The expected output is the first line of the data below and every line after it, up to and including the line containing "- [src/mcp_server/tools/logistics_analyzer.py]", each reproduced exactly.

________________________

(** * Dyson factory analysers: bottleneck, logistics and power reports

    A shallow embedding of
      - [src/mcp_server/tools/bottleneck_analyzer.py]
      - [src/mcp_server/tools/logistics_analyzer.py]
      - [src/mcp_server/tools/power_analyzer.py]
    together with the properties their specification states about them.

    Numbers.  The Python code computes on [int] and [float].  Integers are
    [Z]; a finite Python float is the exact rational it denotes ([Q]), and
    numeric results are compared with [==] ([Qeq]).  Where a report quotes
    an accumulated total, or a branch is taken on a computed percentage, the
    binary64 rounding of every operation is kept: [fl] rounds a rational to
    53 significant bits, ties to even, and [fadd], [fsub], [fmul], [fdiv]
    are the rounded operations.  The group statistics of the bottleneck
    analysis and the per-consumer power figures are computed exactly.  The
    exponent range is kept only where it decides an exception: a rate total
    that reaches [2 ** 1024] is [inf] in Python ([is_inf], [accumulate]).
    NaN, which the rate totals can only reach through a recipe count that is
    negative or fractional, is outside the model.

    Exceptions.  Indexing an empty list, dividing by zero and converting
    an infinite float to [int] raise in Python; the three are kept, in the
    [result] monad below.

    Dictionaries.  A Python [dict] keeps insertion order, so it is an
    association list; the reports, of type [Dict[str, Any]], are values of
    the JSON-like type [value]. *)

From Stdlib Require Import ZArith QArith Qround Qabs Qpower Lia Lqa.
From Stdlib Require Import Bool List String Ascii DecimalString.
From Stdlib Require Import Permutation Sorted.
Import ListNotations.

Set Warnings "-register-all".

Open Scope Q_scope.

(* ================================================================== *)
(** * Python runtime: exceptions, numbers, formatting, values          *)
(* ================================================================== *)

Module Py.

(** The exceptions the analysers can meet. *)
Inductive exn : Type :=
| IndexError
| ZeroDivisionError
| OverflowError.

Inductive result (A : Type) : Type :=
| Ok (a : A)
| Raise (e : exn).
Arguments Ok {A} a.
Arguments Raise {A} e.

Definition bind {A B : Type} (m : result A) (k : A -> result B) : result B :=
  match m with
  | Ok a => k a
  | Raise e => Raise e
  end.

(** [for x in l: acc = step acc x], where the body may raise. *)
Fixpoint for_each {A S : Type} (step : S -> A -> result S) (l : list A) (acc : S)
  : result S :=
  match l with
  | [] => Ok acc
  | x :: rest => bind (step acc x) (for_each step rest)
  end.

(** ** Comparisons *)

Definition Qltb (a b : Q) : bool := negb (Qle_bool b a).
Definition Qgtb (a b : Q) : bool := Qltb b a.
Definition Qleb (a b : Q) : bool := Qle_bool a b.
Definition Qgeb (a b : Q) : bool := Qle_bool b a.

(** ** Arithmetic *)

(** [a / b]: true division, raising on a zero divisor. *)
Definition div (a b : Q) : result Q :=
  if Qeq_bool b 0 then Raise ZeroDivisionError else Ok (a / b).

(** [sum(xs)] *)
Definition sum (xs : list Q) : Q := fold_left Qplus xs 0.

(** [len(xs)] *)
Definition len {A : Type} (xs : list A) : Z := Z.of_nat (List.length xs).

(** [sum(1 for x in xs if p(x))] *)
Definition count {A : Type} (p : A -> bool) (xs : list A) : Z :=
  Z.of_nat (List.length (filter p xs)).

(** [xs[0]] *)
Definition index0 {A : Type} (xs : list A) : result A :=
  match xs with
  | [] => Raise IndexError
  | x :: _ => Ok x
  end.

Definition Qmax (a b : Q) : Q := if Qltb a b then b else a.

(** [int(x)] on a float: truncation towards zero. *)
Definition int (x : Q) : Z :=
  if Qle_bool 0 x then Qfloor x else Qceiling x.

(** Nearest integer, ties to the even one. *)
Definition round_half_even (x : Q) : Z :=
  let f := Qfloor x in
  match Qcompare (x - inject_Z f) (1 # 2) with
  | Lt => f
  | Gt => (f + 1)%Z
  | Eq => if Z.even f then f else (f + 1)%Z
  end.

Definition pow10 (n : nat) : Q := inject_Z (10 ^ Z.of_nat n).

(** [round(x, ndigits)] *)
Definition round (x : Q) (ndigits : nat) : Q :=
  Qred (inject_Z (round_half_even (x * pow10 ndigits)) / pow10 ndigits).

(** ** Binary64 rounding *)

(** [2 ** e] *)
Definition pow2 (e : Z) : Q := 2 ^ e.

(** The binade of a non-zero [x]: the [b] with [2**b <= |x| < 2**(b+1)]. *)
Definition binade (x : Q) : Z :=
  let k := (Z.log2 (Z.abs (Qnum x)) - Z.log2 (Zpos (Qden x)))%Z in
  if Qle_bool (pow2 k) (Qabs x) then k else (k - 1)%Z.

(** Rounding to the nearest number with 53 significant bits, ties to the
    even significand: the result of a binary64 operation whose exact value
    is [x], as long as it neither overflows nor falls among the subnormals. *)
Definition fl (x : Q) : Q :=
  let x := Qred x in
  if Qeq_bool x 0 then 0
  else
    let e := (binade x - 52)%Z in
    Qred (inject_Z (round_half_even (x / pow2 e)) * pow2 e).

(** [a + b], [a - b], [a * b] and [a / b] on floats. *)
Definition fadd (a b : Q) : Q := fl (a + b).
Definition fsub (a b : Q) : Q := fl (a - b).
Definition fmul (a b : Q) : Q := fl (a * b).
Definition fdiv (a b : Q) : result Q :=
  if Qeq_bool b 0 then Raise ZeroDivisionError else Ok (fl (a / b)).

(** [total = 0; for x in xs: total += x] *)
Definition fsum (xs : list Q) : Q := fold_left fadd xs 0.

(** The unit roundoff of binary64, [2 ** -53]. *)
Definition unit_roundoff : Q := 1 # 9007199254740992.

(** A rounded result that reaches [2 ** 1024] in size has overflowed:
    Python holds [inf], or [-inf], in its place. *)
Definition is_inf (x : Q) : bool := Qle_bool (pow2 1024) x.
Definition is_neg_inf (x : Q) : bool := Qle_bool x (- pow2 1024).

(** [total + x] where [total] may have overflowed before: an infinity
    absorbs every finite term.  [inf + -inf], a NaN, is outside the model. *)
Definition accumulate (total x : Q) : Q :=
  if is_inf total || is_neg_inf total then total
  else if is_inf x || is_neg_inf x then x
  else fadd total x.

(** ** Formatting *)

Definition str_of_Z (z : Z) : string := NilZero.string_of_int (Z.to_int z).

(** [f"{x:.1f}"]: sign, integer part, one rounded decimal. *)
Definition fmt_1f (x : Q) : string :=
  let tenths := round_half_even (Qabs x * 10) in
  ((if Qltb x 0 then "-" else "")
     ++ str_of_Z (tenths / 10) ++ "." ++ str_of_Z (tenths mod 10))%string.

________________________

* Solution
(** * Dyson factory analysers: bottleneck, logistics and power reports

    A shallow embedding of
      - [src/mcp_server/tools/bottleneck_analyzer.py]
      - [src/mcp_server/tools/logistics_analyzer.py]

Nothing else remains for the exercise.